The initial deposit earns interest at the interest rate (r), which perfectly finances a series of (n) consecutive withdrawals and may be written as the following formula: PVIFA = (1 – (1 + r)^-n) / r.

**What is Pvifa in bond value?**

Present Value Interest Factor of Annuity

Present Value Interest Factor of Annuity, i.e., PVIFA, is an element used to estimate the. To put it another way, PVIFA is a number that represents the present value of the payment series. The commencing payment earns interest at a specific rate (r) above a series of periods for the payments (n).

### How to calculate pvifa for interest rate period?

PVIFA = (1- (1+r)^-n)/r, where. r = interest rate. n = number of period.

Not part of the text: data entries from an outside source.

Lemma chain_value_prefix c c' iv full X k :
  length full = (64 * k)%nat -> (forall i, (i < k)%nat -> c i = c' i) -> chain_value c iv (full ++ X) k = chain_value c' iv full k.
Proof. intros Hl Hc. apply chain_value_ext. intros i Hi. split; [now apply Hc|]. apply block_at_app. lia. Qed.

Lemma s_counter_full n k i : (64 * k <= n)%nat -> (i < k)%nat -> s_counter n i = full_counter i.
Proof. intros Hk Hi. unfold s_counter, full_counter. destruct (Nat.ltb_spec (64 * i) n); [|lia]. rewrite Nat.min_r by lia. lia. Qed.

Section Digest.
Context (iv full tail : list Z) (k : nat) (c : Z).
Hypothesis Hfull : length full = (64 * k)%nat.
Hypothesis Htail : (length tail < 64)%nat.
Let n := (64 * k + length tail)%nat.
Let H := chain_value full_counter iv full k.

Lemma length_msg : length (full ++ tail) = n.
Proof. rewrite length_app, Hfull. reflexivity. Qed.

Lemma msg_mod : (n mod 64)%nat = length tail.
Proof. unfold n. rewrite Nat.add_comm, Nat.mul_comm, Nat.Div0.mod_add. now apply Nat.mod_small. Qed.

Lemma padded_same : (length tail <= 55)%nat ->
  s_blake iv c (full ++ tail) = flat_map (fun v => rev (le_bytes 4 v))
    (s_compress no_salt H (be_words (tail ++ pad_bits c (55 - length tail) ++ length_field k (length tail))) (s_counter n k)).
Proof.
  intros L. unfold s_blake, padded. rewrite length_msg, msg_mod. change (rev (le_bytes 8 (bits n))) with (length_field k (length tail)).
  replace ((119 - length tail) mod 64)%nat with (55 - length tail)%nat.
  2: { replace (119 - length tail)%nat with (55 - length tail + 1 * 64)%nat by lia. rewrite Nat.Div0.mod_add, Nat.mod_small; lia. }
  rewrite <- app_assoc. set (X := tail ++ _).
  assert (length X = 64%nat) as HX by (unfold X; rewrite !length_app, length_pad_bits, length_length_field; lia).
  replace (length (full ++ X) / 64)%nat with (S k).
  2: { rewrite length_app, Hfull, HX. replace (64 * k + 64)%nat with (S k * 64)%nat by lia. symmetry. apply Nat.div_mul. lia. }
  rewrite chain_value_S, block_at_end, firstn_all2 by lia.
  rewrite (chain_value_prefix _ full_counter); trivial. intros i Hi. apply (s_counter_full _ k); [unfold n; lia | exact Hi].
Qed.

Lemma padded_next : (55 < length tail)%nat ->
  s_blake iv c (full ++ tail) = flat_map (fun v => rev (le_bytes 4 v))
    (s_compress no_salt (s_compress no_salt H (be_words (tail ++ 0x80 :: repeat 0 (63 - length tail))) (s_counter n k))
      (be_words (repeat 0 55 ++ [c] ++ length_field k (length tail))) 0).
Proof.
  intros L. unfold s_blake, padded. rewrite length_msg, msg_mod. change (rev (le_bytes 8 (bits n))) with (length_field k (length tail)).
  rewrite Nat.mod_small by lia.
  replace (119 - length tail)%nat with (S (63 - length tail + 55)) by lia. cbn [pad_bits]. rewrite repeat_app.
  replace ((full ++ tail) ++ _) with ((full ++ tail ++ 0x80 :: repeat 0 (63 - length tail)) ++ repeat 0 55 ++ [c] ++ length_field k (length tail)).
  2: { rewrite <- !app_assoc. cbn [app]. now rewrite <- !app_assoc. }
  set (X := tail ++ 0x80 :: _). set (Y := repeat 0 55 ++ _).
  assert (length X = 64%nat) as HX by (unfold X; rewrite length_app; cbn [length]; rewrite repeat_length; lia).
  assert (length Y = 64%nat) as HY by (unfold Y; rewrite !length_app, repeat_length, length_length_field; cbn [length]; lia).
  assert (length (full ++ X) = (64 * S k)%nat) as HF by (rewrite length_app; lia).
  replace (length ((full ++ X) ++ Y) / 64)%nat with (S (S k)).
  2: { rewrite length_app, HF, HY. replace (64 * S k + 64)%nat with (S (S k) * 64)%nat by lia. symmetry. apply Nat.div_mul. lia. }
  rewrite chain_value_S, block_at_end, (firstn_all2 Y) by lia.
  replace (s_counter n (S k)) with 0 by (unfold s_counter; destruct (Nat.ltb_spec (64 * S k) n); [unfold n in *; lia | reflexivity]).
  rewrite (chain_value_prefix _ (s_counter n)) by trivial.
  rewrite chain_value_S, block_at_end, (firstn_all2 X) by lia.
  rewrite (chain_value_prefix _ full_counter); trivial. intros i Hi. apply (s_counter_full _ k); [unfold n; lia | exact Hi].
Qed.
End Digest.

Lemma flat_map_U32TO8 l : flat_map U32TO8 l = flat_map (fun v => rev (le_bytes 4 v)) l.
Proof. apply flat_map_ext. exact U32TO8_bytes. Qed.

(** The counter of the block with the last bytes of the message. *)
Lemma last_counter k r h m : (r < 64)%nat ->
  s_compress no_salt h m (if (r =? 0)%nat then 0 else (512 * Z.of_nat k) mod 2 ^ 32 + bits r + 2 ^ 32 * ((512 * Z.of_nat k) / 2 ^ 32 mod 2 ^ 32)) =
  s_compress no_salt h m (s_counter (64 * k + r) k).
Proof.
  intros Hr. unfold s_counter. destruct (Nat.eqb_spec r 0) as [->|N].
  - destruct (Nat.ltb_spec (64 * k) (64 * k + 0)); [lia | reflexivity].
  - destruct (Nat.ltb_spec (64 * k) (64 * k + r)); [|lia]. rewrite Nat.min_l by lia.
    rewrite <- (s_compress_words h m (bits (64 * k + r))). unfold t_words. cbn [nth].
    destruct (total_words k r Hr) as [-> ->]. reflexivity.
Qed.

Lemma blake256_final_spec iv msg S pa pb :
  absorbed iv msg S -> pa = 0x80 + pb -> is_byte pa -> is_byte pb ->
  exists S', blake256_final_h S pa pb = Some (S', s_blake iv pb msg).
Proof.
  intros (full & tail & -> & Ht & HS & Ebl & Etl) Ea Ba Bb.
  destruct HS as ((Hh & _ & _ & Hb) & Es & En & k & Hk & Eh & Et). destruct S as [h s t bl nt b].
  cbn [st_h st_s st_t buflen nullt buf] in *. subst s nt t bl. unfold t_words.
  destruct (lt_eq_lt_dec (length tail) 55) as [[L|E]|L].
  - destruct (final_same k (length tail) Ht h tail b pb Hh Hb Etl pa L Bb) as (S' & E). exists S'. rewrite E.
    rewrite (padded_same iv full tail k pb Hk Ht) by lia. rewrite flat_map_U32TO8, last_counter, <- Eh by exact Ht. reflexivity.
  - destruct (final_one k (length tail) Ht h tail b pb Hh Hb Etl pa E Ea Ba) as (S' & E'). exists S'. rewrite E'.
    rewrite (padded_same iv full tail k pb Hk Ht) by lia.
    replace (55 - length tail)%nat with 0%nat by lia. rewrite flat_map_U32TO8, <- last_counter, <- Eh by exact Ht.
    destruct (Nat.eqb_spec (length tail) 0); [lia | reflexivity].
  - destruct (final_next k (length tail) Ht h tail b pb Hh Hb Etl pa L Bb) as (S' & E). exists S'. rewrite E.
    rewrite (padded_next iv full tail k pb Hk Ht) by lia. rewrite flat_map_U32TO8, <- last_counter, <- Eh by exact Ht.
    destruct (Nat.eqb_spec (length tail) 0); [lia | reflexivity].
Qed.

(** What an uninitialised structure holds: its buffer has 64 bytes. *)
Definition any_state (S : state) : Prop := length (buf S) = 64%nat /\ bytes (buf S).

Lemma init_absorbed S iv :
  any_state S -> length iv = 8%nat -> Forall word32 iv ->
  absorbed iv [] (Build_state iv no_salt [0; 0] 0 0 (buf S)).
Proof.
  intros [Hb Bb] Hl Hw. exists [], []. split; [reflexivity|]. split; [cbn; lia|]. split; [|now split].
  assert (Forall word32 no_salt /\ Forall word32 [0; 0]) as [F1 F2].
  { split; repeat (apply Forall_cons; [unfold word32; lia|]); apply Forall_nil. }
  split; [repeat split; assumption|]. split; [reflexivity|]. split; [reflexivity|]. exists O. now repeat split.
Qed.

Lemma iv256_words : length iv256 = 8%nat /\ Forall word32 iv256.
Proof. split; [reflexivity|]. repeat (apply Forall_cons; [unfold word32; lia|]). apply Forall_nil. Qed.

Lemma iv224_words : length iv224 = 8%nat /\ Forall word32 iv224.
Proof. split; [reflexivity|]. repeat (apply Forall_cons; [unfold word32; lia|]). apply Forall_nil. Qed.

Lemma blake256_init_absorbed S : any_state S -> absorbed iv256 [] (blake256_init S).
Proof. intros HS. now apply (init_absorbed S iv256 HS); apply iv256_words. Qed.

For example, to calculate the PVIFA for interest rate 4% and a period of 15, you would plugin the numbers to the PVIFA formula as follows. PVIFA = (1- (1+0.04)^-15)/0.04) = 11.1184.

**What does pvifa stand for in annuity formula?**

PVIFA stands for the present value interest factor of an annuity. It is a metric that can be used to calculate a number of annuities’ present value. The initial amount earns interest at a regular rate r, which funds a series of n successive withdrawals. Let’s explore the formula to calculate PVIFA in the next section.

## How to do a pvifa table in Excel?

How to do PVIFA table in excel? The below table was created using excel. To replicate this table, set up the desired periods and interest rates and then use the cell formula in the 1 x 1 location (shown bold below) as = (1- (1+$B$2)^ (-A3))/ ($B$2). Afterward, drag the formula to the right and then down to fill the tables.

**How to calculate the present value of the interest factor?**

The formula for calculating the present value interest factor of annuity is as follows: PVIFA = (1-(1+r)^-n) / r. Where r is the interest rate per period ; n is the number of periods; PVIFA Definition. What is PVIFA? PVIFA is defined as the present value of the interest factor of an annuity.